▼
(** X4: applying [rotated_gradient] to its own result gives the half turn:
    the row of [(gx, gy, ...)] becomes [(-gx, -gy)]. *)
Theorem rotated_gradient_twice (gradients : list (list Q)) :
  Forall (fun g => 2 <= length g) gradients ->
  exists R R2,
    rotated_gradient gradients = Ok R
    /\ rotated_gradient R = Ok R2
    /\ rows_eq R2 (map half_turn gradients).
Proof.
  intro H. destruct (@rotated_gradient_run gradients H) as [R [HR HRq]].
  destruct (@quarter_turn_twice gradients R HRq) as [Hlen Hhalf].
  destruct (@rotated_gradient_run R Hlen) as [R2 [HR2 HR2q]].
  exists R, R2. split; [exact HR|]. split; [exact HR2|].
  eapply rows_eq_trans; eassumption.
Qed.

Lemma rotated_gradient_twice_witness :
  exists R R2,
    rotated_gradient sample_gradients = Ok R
    /\ rotated_gradient R = Ok R2
    /\ rows_eq R2 (map half_turn sample_gradients).
Proof.
  apply rotated_gradient_twice.
  repeat constructor.
Defined.

(** ** generate_crochet_pattern: failures and contents *)

Lemma stitch_loop_short (vs : list vertex) :
  forall i distances re ins,
    i <= length distances -> length distances < i + length vs ->
    stitch_loop i vs distances re ins = Raise IndexError.
Proof.
  induction vs as [|v vs IH]; intros i distances re ins Hi Hlen.
  - simpl in Hlen. lia.
  - cbn [stitch_loop].
    destruct (nth_error distances i) as [d|] eqn:E; [|reflexivity].
    apply IH.
    + assert (i < length distances)
        by (apply nth_error_Some; congruence).
      lia.
    + simpl in Hlen. lia.
Qed.

Lemma stitch_loop_stitches (vs : list vertex) :
  forall i distances re ins,
    i + length vs <= length distances ->
    exists re',
      stitch_loop i vs distances re ins
      = Ok (re',
            ins ++ map (fun k => mk_stitch (i + k) (nth k vs [])
                                   (nth (i + k) distances 0%Q))
                       (seq 0 (length vs))).
Proof.
  induction vs as [|v vs IH]; intros i distances re ins Hlen.
  - exists re. simpl. now rewrite app_nil_r.
  - cbn [stitch_loop length] in *.
    rewrite (nth_error_nth' distances 0%Q) by lia.
    destruct (IH (S i) distances
                (if 0 <? i then re ++ [(i - 1, i)] else re)
                (ins ++ [mk_stitch i v (nth i distances 0%Q)]))
      as [re' Hrun]; [lia|].
    exists re'. cbv zeta. rewrite Hrun. f_equal. f_equal.
    rewrite <- app_assoc. f_equal.
    cbn [seq map app nth]. rewrite Nat.add_0_r. f_equal.
    rewrite <- seq_shift, map_map.
    apply map_ext. intro k. cbn [nth].
    now rewrite Nat.add_succ_r.
Qed.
▲
▶ **WORK TO BE COMPLETED**: Find the line with "Theorem rotated_gradient_twice (gradients" in the entries above. Retype it and each line after it, exactly, through the line with "- cbn [stitch_loop length] in *.", and stop there.

▶ **ANSWER TO THE EXERCISE**:
Theorem rotated_gradient_twice (gradients : list (list Q)) :
  Forall (fun g => 2 <= length g) gradients ->
  exists R R2,
    rotated_gradient gradients = Ok R
    /\ rotated_gradient R = Ok R2
    /\ rows_eq R2 (map half_turn gradients).
Proof.
  intro H. destruct (@rotated_gradient_run gradients H) as [R [HR HRq]].
  destruct (@quarter_turn_twice gradients R HRq) as [Hlen Hhalf].
  destruct (@rotated_gradient_run R Hlen) as [R2 [HR2 HR2q]].
  exists R, R2. split; [exact HR|]. split; [exact HR2|].
  eapply rows_eq_trans; eassumption.
Qed.

Lemma rotated_gradient_twice_witness :
  exists R R2,
    rotated_gradient sample_gradients = Ok R
    /\ rotated_gradient R = Ok R2
    /\ rows_eq R2 (map half_turn sample_gradients).
Proof.
  apply rotated_gradient_twice.
  repeat constructor.
Defined.

(** ** generate_crochet_pattern: failures and contents *)

Lemma stitch_loop_short (vs : list vertex) :
  forall i distances re ins,
    i <= length distances -> length distances < i + length vs ->
    stitch_loop i vs distances re ins = Raise IndexError.
Proof.
  induction vs as [|v vs IH]; intros i distances re ins Hi Hlen.
  - simpl in Hlen. lia.
  - cbn [stitch_loop].
    destruct (nth_error distances i) as [d|] eqn:E; [|reflexivity].
    apply IH.
    + assert (i < length distances)
        by (apply nth_error_Some; congruence).
      lia.
    + simpl in Hlen. lia.
Qed.

Lemma stitch_loop_stitches (vs : list vertex) :
  forall i distances re ins,
    i + length vs <= length distances ->
    exists re',
      stitch_loop i vs distances re ins
      = Ok (re',
            ins ++ map (fun k => mk_stitch (i + k) (nth k vs [])
                                   (nth (i + k) distances 0%Q))
                       (seq 0 (length vs))).
Proof.
  induction vs as [|v vs IH]; intros i distances re ins Hlen.
  - exists re. simpl. now rewrite app_nil_r.
  - cbn [stitch_loop length] in *.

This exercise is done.